▶ **Task objective**
Find the line holding "rewrite compute_new_cases_Ok; [by" in the entries below. Give it again exactly, along with every line after it up to and including the line holding "header f → load_data".

(Saved entries)

--------

(** * Job-posting extraction pipeline: a shallow embedding and its properties

    The development follows the Python sources of the package:

    - [extractor/content_cleaner.py]  ([_final_cleanup], [is_meaningful_content],
                                       [BOILERPLATE_REGEX], [_remove_legal_sections]),
    - [extractor/source_detector.py]  ([detect_source] and its three detectors),
    - [extractor/url_resolver.py]     ([resolve_url], the per-platform resolvers,
                                       [get_api_endpoint]),
    - [extractor/html_parser.py]      ([extract_schema_job_posting], the
                                       normalisation of a JobPosting item,
                                       [parse_html]),
    - [extractor/fetcher.py]          ([is_valid_job_url]),
    - [extractor/fallback_extractor.py] ([get_best_extraction]),
    - [utils/keyword_ranker.py]       ([tokenize_text], [rank_keywords],
                                       [format_keywords_for_display]),
    - [llm/prompts.py]                ([get_user_prompt]),
    - [llm/analyzer.py]               ([_parse_llm_response]).

    Python values are modelled as follows.  A [str] is a [string]; every
    [ascii] stands for one code point below 256, so [String.length] is Python's
    [len].  Code points from 256 on are outside the model.  An [int] is a [Z].
    A function that may raise returns in the error monad [exc].

    The libraries that the sources call are modelled beside them: [re] by a
    matcher on pattern syntax trees, [urllib.parse] by [urlsplit], [urlparse]
    and [parse_qs] written out, the operations on [str] one by one.  What the
    model takes as given is gathered in classes, [UrllibImpl], [HtmlImpl],
    [SoupImpl] and [ExtractImpl]; the theorems hold for every instance. *)

From Stdlib Require Import Bool Arith ZArith Lia List Ascii String DecimalString.
From Stdlib Require Import Sorted Permutation.
Import ListNotations.

Local Open Scope string_scope.
Local Open Scope bool_scope.

(* ------------------------------------------------------------------ *)
(** ** Python strings *)

Module PyStr.
(** The loader succeeds on such a file as soon as it has a Date column whose
    cells convert. *)
Lemma load_data_succeeds_without_Confirmed fs f :
  fs !! data_path = Some (Parsed f) →
  "Date" ∈ header f → dates_convert parse_datetime f →
  ("New_Cases" ∈ header f ∨ "Confirmed" ∉ header f) →
  ∃ df, load_data parse_datetime fs = Ok df ∧
        ∀ k, k ∈ columns df → k = "New_Cases" ∨ k ∈ header f.
Proof.
  intros Hf HD Hconv Hcase. destruct (to_datetime_total f Hconv) as [d Hd].
  unfold load_data. rewrite (read_csv_column fs data_path f "Date") by done.
  result_simpl.
  rewrite getitem_Ok by done. result_simpl. rewrite Hd. result_simpl.
  unfold ensure_new_cases.
  destruct (decide ("New_Cases" ∉ columns (setitem (frame_of f) "Date" d))) as [HN|HN].
  - destruct Hcase as [HN'|HC].
    { exfalso. apply HN. unfold setitem. cbn [columns]. by apply add_column_mono. }
    rewrite compute_new_cases_no_Confirmed; cycle 1.
    { unfold setitem. cbn [columns frame_of]. by rewrite add_column_present. }
    eexists. split; [done|]. unfold setitem_scalar, setitem. cbn [columns frame_of].
    rewrite (add_column_present _ "Date") by done. apply add_column_inv.
  - eexists. split; [done|]. unfold setitem. cbn [columns frame_of].
    rewrite add_column_present by done. auto.
Qed.

(** With Confirmed to difference, the loader succeeds when Country is there
    too and the Confirmed cells are numbers. *)
Lemma load_data_succeeds_with_Confirmed fs f :
  fs !! data_path = Some (Parsed f) →
  "Date" ∈ header f → "Country" ∈ header f → "Confirmed" ∈ header f →
  dates_convert parse_datetime f →
  Forall (λ rec, numeric (default NaN (rec !! "Confirmed"))) (records f) →
  ∃ df, load_data parse_datetime fs = Ok df.
Proof.
  intros Hf HD HC HConf Hconv Hnum. destruct (to_datetime_total f Hconv) as [d Hd].
  destruct (dated_rows_spec parse_datetime f d Hd) as [_ Hrows].
  unfold load_data. rewrite (read_csv_column fs data_path f "Date") by done.
  result_simpl.
  rewrite getitem_Ok by done. result_simpl. rewrite Hd. result_simpl.
  rewrite setitem_positional; cycle 1.
  { rewrite (series_mapM_index _ _ _ Hd). unfold series_index, index.
    by rewrite <- list_fmap_compose. }
  cbn [columns frame_of]. rewrite add_column_present by done.
  unfold ensure_new_cases. case_decide; [|by eexists].
  rewrite compute_new_cases_Ok; [by eexists|done..|].
  cbn [rows frame_of] in *. eapply Forall_impl; [exact Hrows|].
  intros r [_ (rec & Hrec & _ & Hcells)]. rewrite Hcells by done.
  rewrite Forall_lookup in Hnum. eauto.
Qed.

(** C4, as the code has it: nothing checks the schema.  On a file that
    pandas parses into a table, a missing Date column stops the loader with
    the KeyError of line 26, which names Date.  With Date there and Country
    missing, a Date cell that is no date stops it with the ValueError of
    line 26; when the dates convert, the missing Country stops it, with the
    KeyError of line 31, only when New_Cases has to be computed from
    Confirmed; otherwise the loader returns a table without Country. *)
Theorem load_data_missing_column fs f :
  fs !! data_path = Some (Parsed f) → header f ≠ [] →
  ("Date" ∉ header f → load_data parse_datetime fs = Raise (KeyError "Date")) ∧
  ("Date" ∈ header f → "Country" ∉ header f →
   (¬ dates_convert parse_datetime f → load_data parse_datetime fs = Raise ValueError) ∧
   (dates_convert parse_datetime f →
    "New_Cases" ∉ header f → "Confirmed" ∈ header f →
    load_data parse_datetime fs = Raise (KeyError "Country")) ∧
   (dates_convert parse_datetime f →
    ("New_Cases" ∈ header f ∨ "Confirmed" ∉ header f) →
    ∃ df, load_data parse_datetime fs = Ok df ∧ "Country" ∉ columns df)).
Proof.
  intros Hf Hh. split.
  - intros HD. unfold load_data. rewrite (read_csv_Parsed fs data_path f) by done.
    result_simpl. by rewrite getitem_KeyError.
  - intros HD HC. split; [|split].
    + by apply load_data_bad_date.
    + intros Hconv HN HConf.
      destruct (to_datetime_total f Hconv) as [d Hd].
      unfold load_data. rewrite (read_csv_Parsed fs data_path f) by done. result_simpl.
      rewrite getitem_Ok by done. result_simpl. rewrite Hd. result_simpl.
      assert (Hcols : columns (setitem (frame_of f) "Date" d) = header f).
      { unfold setitem. cbn [columns frame_of]. by rewrite add_column_present. }
      unfold ensure_new_cases, compute_new_cases. rewrite !Hcols.
      rewrite decide_True by done. rewrite decide_True by done.
      rewrite sort_values_KeyError_1; [done|]. by rewrite Hcols.
    + intros Hconv Hcase.
      destruct (load_data_succeeds_without_Confirmed fs f Hf HD Hconv Hcase)
        as (df & Hdf & Hcols).
      exists df. split; [done|]. intros [?|?]%Hcols; [done|by apply HC].
Qed.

--------

▶ **Exercise result**
  rewrite compute_new_cases_Ok; [by eexists|done..|].
  cbn [rows frame_of] in *. eapply Forall_impl; [exact Hrows|].
  intros r [_ (rec & Hrec & _ & Hcells)]. rewrite Hcells by done.
  rewrite Forall_lookup in Hnum. eauto.
Qed.

(** C4, as the code has it: nothing checks the schema.  On a file that
    pandas parses into a table, a missing Date column stops the loader with
    the KeyError of line 26, which names Date.  With Date there and Country
    missing, a Date cell that is no date stops it with the ValueError of
    line 26; when the dates convert, the missing Country stops it, with the
    KeyError of line 31, only when New_Cases has to be computed from
    Confirmed; otherwise the loader returns a table without Country. *)
Theorem load_data_missing_column fs f :
  fs !! data_path = Some (Parsed f) → header f ≠ [] →
  ("Date" ∉ header f → load_data parse_datetime fs = Raise (KeyError "Date")) ∧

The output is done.